Navicure News

 

ANSWERS TO YOUR BILLING, CODING QUESTIONS: WINTER 2008

By Elizabeth W. Woodcock, MBA, FACMPE, CPC

Gaining a handle on unpredictable coding and compliance issues is vital to a healthy bottom line, not to mention both employee and patient satisfaction. Without the right tools and processes in place to manage through these constant changes, a practice’s cash flow, and standing with both patient and employees can quickly deteriorate. Here is a look at some of the common questions practices face, along with answers that will help keep you on the right side of payer policies and, ultimately, optimize reimbursement.

QUESTION: Is there anything that I can do if I disagree with a decision about a payment — the lack thereof — on one of my claims made by Medicare?

ANSWER: CMS provides five levels for physician practices to appeal a decision about a claim rejection.
The levels, listed in order, are:
• Redetermination by your Medicare carrier;
• Reconsideration by a Qualified Independent Contractor;
• Hearing by an Administrative Law Judge;
• Review by the Medicare Appeals Council within the Departmental Appeals Board; and
• Judicial review in U.S. District Court.
Contact your Medicare carrier, or download the CMS brochure on your rights to appeal at: http://www.cms.hhs.gov/MLNProducts/downloads/MedicareAppealsprocess.pdf. Depending on the amount of the claim in question, it’s worth your time. Experts report that a majority of payment rejections are overturned during the appeals process.

QUESTION: We use relative value units (RVU) to measure productivity, but we’ve run into some CPT® codes that have no units associated with them. What do we do?

ANSWER: Take the average charge per RVU from all known services, and then divide the charge for the code with no associated RVUs by the average. To illustrate, let’s say your average charge per RVU is $50 (for example, you charge $100 for a code worth two RVUs). If the charge for your unlisted code is $200, the estimated RVU is 4.0. This estimate holds if your charges are on a relatively consistent scale. Notably, you can also use cost accounting to develop an estimate of the units by using the same logic of computing the average of all other services – but instead of charges, use costs.

QUESTION: Does the HIPAA law forbid me to use a sign-in list?

ANSWER: No, as long as the list does not ask for what HIPAA defines as protected health information, which does not include listing one's name on a sign-in sheet or the time of arrival. Most practices still use sign-in lists to manage workflow. My recommendation is to lay the sign-in sheet aside, and endeavor to greet and register patients as they arrive. Use the sign-in list - or better yet, a pad of individual sign-in forms - only if a line forms.

QUESTION: Occasionally, I have an asthmatic patient who I monitor in the office. The patient is in the exam room for an hour and sometimes more. I know that I can bill for a level 4 or 5 office visit if I meet the criteria for one and document it, but is there anyway to bill for my time for this “extended” visit?
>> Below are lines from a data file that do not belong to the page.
(** C7.  The backfill pass of either file selects the fragment nodes
    whose embedding is unset, embeds the text of each and writes the
    vector back on the node of that identity.  Both passes always run to
    their end and leave the same graph; each prints one failure line for
    every selected fragment whose text the embedding service rejects, and
    no other; a selected fragment whose text is embedded holds exactly
    that vector afterwards (node identities being unique, as they are in
    the database).  So after a pass that reports no failure, the text of
    every fragment that lacked an embedding was embedded, and no fragment
    node of the graph is left with a null embedding. *)
Theorem backfill_leaves_no_null_embedding
    (embed_query : option value -> result (list float)) (w : world) :
  exists g' new1 new2,
    Tools_Retriever.backfill_embeddings embed_query w
    = (inr tt, World g' (stdout w ++ new1))
    /\ app.backfill_embeddings embed_query w
       = (inr tt, World g' (stdout w ++ new2))
    /\ failures new1
       = length (filter (fun r => Store.rejects embed_query r = true)
                        (Tools_Retriever.records_without_embedding (db w)))
    /\ failures new2 = failures new1
    /\ (forall n vector,
          n ∈ nodes (db w) -> nlabel n = Content ->
          nprops n !! "embedding" = None ->
          embed_query (nprops n !! "chunk") = inr vector ->
          Store.unique_ids (db w) ->
          Node (nid n) (nlabel n)
               (<["embedding" := VFloats vector]> (nprops n)) ∈ nodes g')
    /\ (failures new1 = 0%nat ->
        embedded g'
        /\ forall n,
             n ∈ nodes (db w) -> nlabel n = Content ->
             nprops n !! "embedding" = None ->
             exists vector, embed_query (nprops n !! "chunk") = inr vector).
Proof.
  destruct (backfill_run embed_query w) as (g1 & new1 & E1 & H1).
  destruct (app_backfill_run embed_query w) as (g2 & new2 & E2 & H2).
  destruct (backfill_db embed_query w) as [D1 D2].
  destruct (backfill_failures embed_query w) as [F1 F2].
  rewrite E1, E2 in D2. rewrite E1 in D1, F1. rewrite E1, E2 in F2.
  simpl in D1, D2, F1, F2. subst g2.
  rewrite failures_app in F1. rewrite !failures_app in F2.
  exists g1, new1, new2. split; [done|]. split; [done|].
  split; [lia|]. split; [lia|]. split.
  - intros n vector Hn Hl He Hv Hu. rewrite D1. simpl.
    apply list_elem_of_fmap. exists n. split; [|done]. symmetry.
    assert ((nid n, nprops n !! "chunk")
            ∈ Tools_Retriever.records_without_embedding (db w)) as Hrec.
    { unfold Tools_Retriever.records_without_embedding.
      apply list_elem_of_fmap. exists n. split; [done|].
      by apply list_elem_of_filter. }
    apply list_elem_of_lookup in Hrec as [i Hi].
    apply (embed_nodes_written embed_query n _ i (nprops n !! "chunk"));
      [by apply records_NoDup | by apply elem_of_enumerate | done].
  - intros Hz. split; [by apply H1|].
    intros n Hn Hl He.
    assert ((nid n, nprops n !! "chunk")
            ∈ Tools_Retriever.records_without_embedding (db w)) as Hrec.
    { unfold Tools_Retriever.records_without_embedding.
      apply list_elem_of_fmap. exists n. split; [done|].
      by apply list_elem_of_filter. }
    assert (length (filter (fun r => Store.rejects embed_query r = true)
                      (Tools_Retriever.records_without_embedding (db w)))
            = 0%nat) as Hnone by lia.
    pose proof (filter_length_0 _ _ _ Hnone Hrec) as Hok.
    unfold Store.rejects in Hok. simpl in Hok.
    destruct (embed_query (nprops n !! "chunk")) as [e|vector]; [done|].
    by exists vector.
Qed.
(** * pywbem: data-model notebook, CI control file and Debian rules

    The repository excerpt consists of three artefacts:
    - [docs/notebooks/datamodel.ipynb]: a notebook whose code cell uses
      [pywbem.CIMInstance] as a dictionary with case-insensitive names;
    - [.travis.yml]: the control file of the CI service;
    - [packaging/debian/rules]: a makefile driving the Debian packaging.

    The two scripts are data interpreted by an external tool (the CI
    service, [make]).  They are embedded as data, exactly as written, and
    run by small interpreters of those tools; every external command is
    opaque and acts on an abstract world through [exec]. *)

From Stdlib Require Import Ascii String List Bool Arith Lia.
From stdpp Require Import base tactics option list strings sorting gmap.

Local Open Scope string_scope.
Local Open Scope list_scope.

(** ** Part 1. The data model of the notebook *)

Module DataModel.

(** ASCII lower-casing, the host language's [str.lower] on the ASCII
    range. *)
Definition lower_ascii (c : ascii) : ascii :=
  let n := nat_of_ascii c in
  if (65 <=? n)%nat && (n <=? 90)%nat then ascii_of_nat (n + 32) else c.

Fixpoint lower (s : string) : string :=
  match s with
  | EmptyString => EmptyString
  | String c r => String (lower_ascii c) (lower r)
  end.

(** Two names "differ only in letter case": same length, and position by
    position the same character up to case. *)
Fixpoint eq_nocase (a b : string) : bool :=
  match a, b with
  | EmptyString, EmptyString => true
  | String x a', String y b' =>
      Ascii.eqb (lower_ascii x) (lower_ascii y) && eq_nocase a' b'
  | _, _ => false
  end.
ANSWER: Evaluate the applicability of the prolonged care codes, which are 99354-99355 and 99356-99357, depending on the place of service, and the duration of time that you are actually face-to-face with the patient. (99358-99359 are also prolonged care codes, but for non-face-to-face services.) These codes are billed in addition to the office visit, and provide the opportunity to receive reimbursement for “prolonged services” such as those you describe. It is of note that the time spent by the physician must be more than 30 minutes (and documented), but the time does not have to be contiguous. Read the description of these codes carefully as they may provide the avenue for being reimbursed for these extended patient visits. Many payers will reimburse for prolonged care codes, although Medicare does not cover the non-face-to-face codes, 99358-9. For CMS’ description of the billing requirements for prolonged care codes, see http://cms.hhs.gov/mlnmattersarticles/downloads/mm5972.pdf.

Elizabeth Woodcock is the founder and principal of Woodcock & Associates, with 15 years experience in medical group operations and revenue cycle management. A speaker, trainer and author, Ms. Woodcock has led educational sessions for the Medical Group Management Association, the American College of Obstetricians & Gynecologists and the American Medical Association, and has consulted for clients as diverse as a solo orthopedic surgeon in rural Georgia to The Mayo Clinic. She is the author of Mastering Patient Flow to Increase Efficiency and Earnings, and co-author of The Physician Billing Process: Avoiding Potholes in the Road to Getting Paid and Operating Policies and Procedures Manual for Medical Practices.